Mysterious Shipwreck Discovered Beneath Florida's Ponte Vedra Beach

Shiver Me Timbers! Mysterious Shipwreck Unearthed

Shiver me timbers!

Volunteers patrolling a Florida beach last week stumbled upon a mysterious buried boat that may date to the early 1900s.

The shipwreck was first discovered on Oct. 16 by Peggy Friedmann, a volunteer turtle patroller at Guana Tolomato Matanzas National Estuarine Research Reserve, reports local station First Coast News.

"I saw a part of the ribs of the boat sticking out of the sand," Friedmann, who was combing a stretch of Ponte Vedra Beach at the time, told First Coast News.

Friedmann's sharp eyes were doubtless aided by recent storms, which had shifted the sand around the ship and exposed parts of its timbers. In any case, word of the discovery eventually reached local archaeologist Chuck Meide, who set out with a team from St. Augustine's Lighthouse Archaeological Maritime Program to investigate the boat's newly exposed wooden ribs and keel, reports local station News4Jax.

"It's always exciting for an archeologists to find a new shipwreck," Meide told News4Jax. "We know the First Coast is littered with wrecks. We had visitors to St. Augustine in the 1780s who said you couldn't walk 50 paces down the beach without running into the old wooden bones of a ... wreck."

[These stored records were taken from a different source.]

(** * Blind auction card game: the bidding and resolution engine

    A shallow embedding of [card.py], [deck.py], [player.py], [auction.py]
    and [game.py].  Python objects are records, object mutation is explicit
    state passing, and a Python exception is a [Raise] in a small error
    monad.

    Identity of participants.  [Player] defines neither [__eq__] nor
    [__hash__], so the bid dictionary of an auction is keyed by object
    identity.  A participant is identified here by its position in
    [Game.players]; the list is taken to hold pairwise distinct objects, as
    every constructor of the list in the sources ([create_players]) does.

    Dictionaries.  Python dictionaries iterate in insertion order and
    [sorted] is stable, so the bid dictionary is an association list in
    insertion order. *)

From Stdlib Require Import String ZArith QArith Bool Arith Lia List Permutation Sorted.
Import ListNotations.

Local Open Scope Z_scope.

(** ** Exceptions *)

(** [NoneAsCard] is not a Python exception: it marks the point at which the
    code would store [None] in a list annotated [List[Card]], a state the
    model does not represent. *)
Inductive failure : Type :=
  | AttributeError
  | TypeError
  | ZeroDivisionError
  | NoneAsCard.

Inductive outcome (A : Type) : Type :=
  | Ok (a : A)
  | Raise (e : failure).

Arguments Ok {A} a.
Arguments Raise {A} e.

Definition bind {A B : Type} (m : outcome A) (k : A -> outcome B) : outcome B :=
  match m with
  | Ok a => k a
  | Raise e => Raise e
  end.

Notation "x <- m ;; k" := (bind m (fun x => k))
  (at level 61, m at next level, right associativity).

(** In-place mutation of the [i]-th object of a list of objects.  An index
    past the end names an object that is not part of the list; nothing in
    the list changes then. *)
Fixpoint modify {A : Type} (i : nat) (f : A -> A) (l : list A) : list A :=
  match l, i with
  | [], _ => []
  | x :: r, O => f x :: r
  | x :: r, S j => x :: modify j f r
  end.

(** ** card.py *)

Module Card.

Inductive Suit : Type := HEARTS | CLUBS | DIAMONDS | SPADES.

Inductive Rank : Type :=
  | TWO | THREE | FOUR | FIVE | SIX | SEVEN | EIGHT | NINE | TEN
  | JACK | QUEEN | KING | ACE.

(** [Rank.X.value] *)
Definition rank_value (r : Rank) : Z :=
  match r with
  | TWO => 2 | THREE => 3 | FOUR => 4 | FIVE => 5 | SIX => 6
  | SEVEN => 7 | EIGHT => 8 | NINE => 9 | TEN => 10
  | JACK => 11 | QUEEN => 12 | KING => 13 | ACE => 14
  end.

Record t : Type := make { suit : Suit; rank : Rank }.

(** [__post_init__]: [self.value = self.rank.value] *)
Definition value (c : t) : Z := rank_value (rank c).

Definition get_numeric_value (c : t) : Z := value c.

(** [__eq__]: equal rank, the suit is not looked at. *)
Definition eq (self other : t) : bool := value self =? value other.

Definition gt (self other : t) : bool := value other <? value self.

Definition lt (self other : t) : bool := value self <? value other.

Definition all_ranks : list Rank :=
  [TWO; THREE; FOUR; FIVE; SIX; SEVEN; EIGHT; NINE; TEN; JACK; QUEEN; KING; ACE].

End Card.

Indeed, Florida is so known for its shipwrecks that the National Park Service made a map of some of the state's most popular finds. Vital to the region's development for centuries, Florida's location amid maritime trade routes from multiple continents has made it a treasure trove for historians and adventure seekers.

Researchers hope that this recently uncovered ship's construction methods will offer some clues as to where and when it came from, notes News4Jax. Meide has so far speculated that the boat may have been a shrimper from the early 20th century.

Local community website Ponte Vedra Now speculates that the wreck may be part of an oiler named the Fortuna II, which became stranded in the area back in 1938.

"There are probably about 450 shipwrecks off the Northeast Florida coast," the website notes. "In fact, the sandbars offshore of the St. Augustine Fort are home to more shipwrecks from the 16th and 17th century than any place in America except the Florida Keys."